At least four distinct psychological mechanisms are at work. First, we are moved more by vivid information, than by abstract information (even when the abstract information should in principle dominate). Second, we discount the future, rushing for the dollar now as opposed to the two dollars we could have a year later if we waited. Third, the focusing illusion (itself perhaps driven by the more general phenomenon of priming) tends to make us dwell on our most immediate problems, even if more serious problems loom in the background. Fourth, we have a tendency to believe in a just world, in which nature naturally rights itself.

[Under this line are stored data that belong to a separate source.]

(* ===== verification/MessageProps.v ===== *)
(** * Messages: properties

    A message, segmented or not, arrives whole, and its reply comes back. *)

From S2P Require Import Prelude Diag Pi Kinds Crc Ebcdic Fpdu FpduNum FpduCodec Params Frame State Setters Builder BuilderProps FileSpecProps.
From S2P Require Import Checkpoint ArticleIo Link LinkProps Datapath.
From S2P Require Import Requester Responder ExchangeProps ConnectProps OpenProps.
Open Scope Z_scope.
Import Fpdu.

(** ** The FPDUs of a message *)

(** The parameters of an MSG or MSGDM in the order of their codes. *)
Definition param_some {A} (o : option A) (g : A → Param) : list Param :=
  match o with Some x => [g x] | None => [] end.

Lemma msg_params k dst f reply body :
  params (Builder.msg k dst f reply body)
  = Param_Pgi Pgi.FileId (Builder.file_id_group f)
    :: Param_Pi Pi.TransferId (encode_num (Builder.fs_transfer_id f))
    :: param_some (if reply then Some tt else None) (λ _, Param_Pi Pi.RequestedAttributes [1])
    ++ param_some (Builder.data_code f) (λ c, Param_Pi Pi.DataCode [c])
    ++ Param_Pi Pi.Priority [Builder.priority f]
    :: param_some (Builder.historical_group f) (Param_Pgi Pgi.HistoricalAttributes)
    ++ param_some (Builder.client_id f) (λ c, Param_Pi Pi.ClientId (encode_text c))
    ++ param_some (Builder.bank_id f) (λ c, Param_Pi Pi.BankId (encode_text c))
    ++ param_some (Builder.non_empty body) (Param_Pi Pi.Message) ++ [].
Proof.
  unfold Builder.msg, Builder.when, Builder.when_some, Builder.file_id_group, Builder.historical_group.
  destruct (Builder.fs_requester f), (Builder.fs_server f), reply, (Builder.data_code f), (Builder.creation_date f),
    (Builder.extraction_date f), (Builder.client_id f), (Builder.bank_id f), (Builder.non_empty body);
    reflexivity.
Qed.

Lemma msg_kind k dst f reply body : kind (Builder.msg k dst f reply body) = k.
Proof.
  unfold Builder.msg, Builder.when, Builder.when_some.
  destruct reply, (Builder.data_code f), (Builder.historical_group f), (Builder.client_id f), (Builder.bank_id f),
    (Builder.non_empty body); reflexivity.
Qed.

(** Parameters without the value that is looked for. *)
Lemma get_in_skip q p l : holds q p = None → get_in q (p :: l) = get_in q l.
Proof. intros Hp. by rewrite get_in_cons, Hp. Qed.

Lemma get_in_skip_some {A} q (o : option A) g l :
  (∀ x, o = Some x → holds q (g x) = None) → get_in q (param_some o g ++ l) = get_in q l.
Proof. intros Ho. destruct o as [x|]; [|done]. unfold param_some. simpl app. apply get_in_skip. by apply Ho. Qed.

Lemma get_in_this {A} q (o : option A) g (h : A → bytes) l :
  (∀ x, holds q (g x) = Some (h x)) → get_in q l = None → get_in q (param_some o g ++ l) = h <$> o.
Proof.
  intros Hg Hl. destruct o as [x|]; [|done]. unfold param_some. simpl app. rewrite get_in_cons, Hg. done.
Qed.

Lemma file_id_absent q f : Pgi.of_pi q ≠ Some Pgi.FileId → find_item q (Builder.file_id_group f) = None.
Proof.
  intros Hq. unfold Builder.file_id_group. apply find_item_None.
  destruct (Builder.fs_requester f), (Builder.fs_server f); simpl; repeat (constructor; [intros <-; by apply Hq|]); constructor.
Qed.

Lemma historical_absent q f h :
  Pgi.of_pi q ≠ Some Pgi.HistoricalAttributes → Builder.historical_group f = Some h → find_item q h = None.
Proof.
  intros Hq. unfold Builder.historical_group. destruct (Builder.creation_date f) as [d|]; [|done]. intros [= <-].
  apply find_item_None.
  destruct (Builder.extraction_date f); simpl; repeat (constructor; [intros <-; by apply Hq|]); constructor.
Qed.

(** The next parameters until the one that is looked for. *)
Ltac skip_params :=
  repeat first
    [ rewrite get_in_skip by (first [reflexivity | by apply file_id_absent])
    | rewrite get_in_skip_some by (first [intros ? _; reflexivity | intros ?; by apply historical_absent]) ].

Ltac read_msg := unfold get; rewrite msg_params; skip_params.

Section Read.
Context (k : FpduKind) (dst : Z) (f : Builder.FileSpec) (reply : bool) (body : option bytes).
Let g := Builder.msg k dst f reply body.

Lemma msg_message : get g Pi.Message = Builder.non_empty body.
Proof. unfold g. read_msg. rewrite (get_in_this _ _ _ id); [by destruct (Builder.non_empty body)|done|done]. Qed.

Lemma msg_transfer_id : get g Pi.TransferId = Some (encode_num (Builder.fs_transfer_id f)).
Proof. unfold g. by read_msg. Qed.

Lemma msg_attributes : get g Pi.RequestedAttributes = if reply then Some [1] else None.
Proof. unfold g. read_msg. rewrite (get_in_this _ _ _ (λ _, [1])); [by destruct reply|done|by skip_params]. Qed.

These four mechanisms likely derive from different sources, some stemming from systems that govern motivation (future discounting), others from systems that mediate pleasure (belief in a just world), others from the structure of our memory (the focusing illusion, and the bias from vividness). Whatever their source, the four together create a potent psychological drive for us to underweight distant future risks that we cannot fully envision. Climate change is a case in point. In 1975, the Columbia University geochemist Wallace S. Broecker wrote an important and prescient article called "Climatic Change: Are We on the Brink of a Pronounced Global Warming?", but his worries were ignored for decades, in part because many people presumed, fallaciously, that nature would somehow automatically set itself right. (And, in keeping with people's tendency to draw their inference primarily from vivid information, a well-crafted feature film on climate change played a significant role in gathering public attention, arguably far more so than the original article in Science.)
Oxford philosopher Nick Bostrom has pointed out that the three greatest unknowns we should be worry about are biotechnology, nanotechnology, and the rise of machines that are more intelligent than human beings. Each sounds like science fiction, and has in fact been portrayed in science fiction, but each poses genuine threats. Bostrom's posits "existential risks": possible, if unlikely, calamities, that would wipe out our entire species, much as asteroids appear to have extinguished dinosaurs.
Importantly, many of these risks, in his judgment, exceed the existential risk of other concerns that occupy a considerably greater share of public attention. Climate change, may be more likely, and certainly is more vivid, but is less likely to lead to the complete extinction of the human species (even though it could conceivably kill a significant fraction of us).
The truth is that we simply don't know enough about the potential biotechnology, nanotechonology, or future iterations of artificial intelligence to calculate what their risks are, compelling arguments have been made that in principle any of the three could lead to human extinction. These risks may prove manageable, but I don't think we can manage them if we don't take them seriously. In the long run, biotech, nanotech and AI are probably significantly more likely to help the species, by increasing productivity and limiting disease, than they are to destroy it. But we need to invest more in figuring out exactly what the risks are, and to better prepare for then. Right now, the US spends more than $2.5 billion dollars a year studying climate change, but (by my informal reckoning) less than 1% of that total studying the risk of biotech, nanotech, and AI.
What we really should be worried about is that we are not quite doing enough to prepare for the unknown.